What you will do: Look through the material for lines with the word "objects", and copy each one.
_ _ _
(* ===== verification/Limits.v ===== *)
(** * Limits: Engine-wide admission control (transport/limits.go)

    [admissionController] counts connections by phase (opening, active, draining), per
    peer, per listener, and TLS handshakes and WebSocket upgrades in progress.
    A connection is represented by a lease shared between the goroutines that own the
    connection; each of [activate], [beginDrain] and [release] may be called
    by any of them at any time.  Pointers to leases are indices into the tables of the
    shared state.  The counters of live objects are unbounded integers: they are
    bounded by the number of objects in memory; the rejection counters
    wrap.  The byte quota of the controller is the one of [Quota]. *)
From S2P Require Import Prelude Conc Kinds Errors Quota.
Local Open Scope go_scope.

Record Limits := {
  MaxConnections : Z; MaxConnectionsPerPeer : Z; MaxConnectionsPerListener : Z;
  MaxConcurrentHandshakes : Z; MaxPendingUpgrades : Z; MaxQueuedBytesTotal : Z }.

Definition validate (l : Limits) : option error :=
  if (MaxConnections l <? 0) || (MaxConnectionsPerPeer l <? 0)
     || (MaxConnectionsPerListener l <? 0) || (MaxConcurrentHandshakes l <? 0)
     || (MaxPendingUpgrades l <? 0) || (MaxQueuedBytesTotal l <? 0)
  then Some (Sentinel ErrInvalidLimits) else None.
_ _ _
Exercise result:
    shared state.  The counters of live objects are unbounded integers: they are
    bounded by the number of objects in memory; the rejection counters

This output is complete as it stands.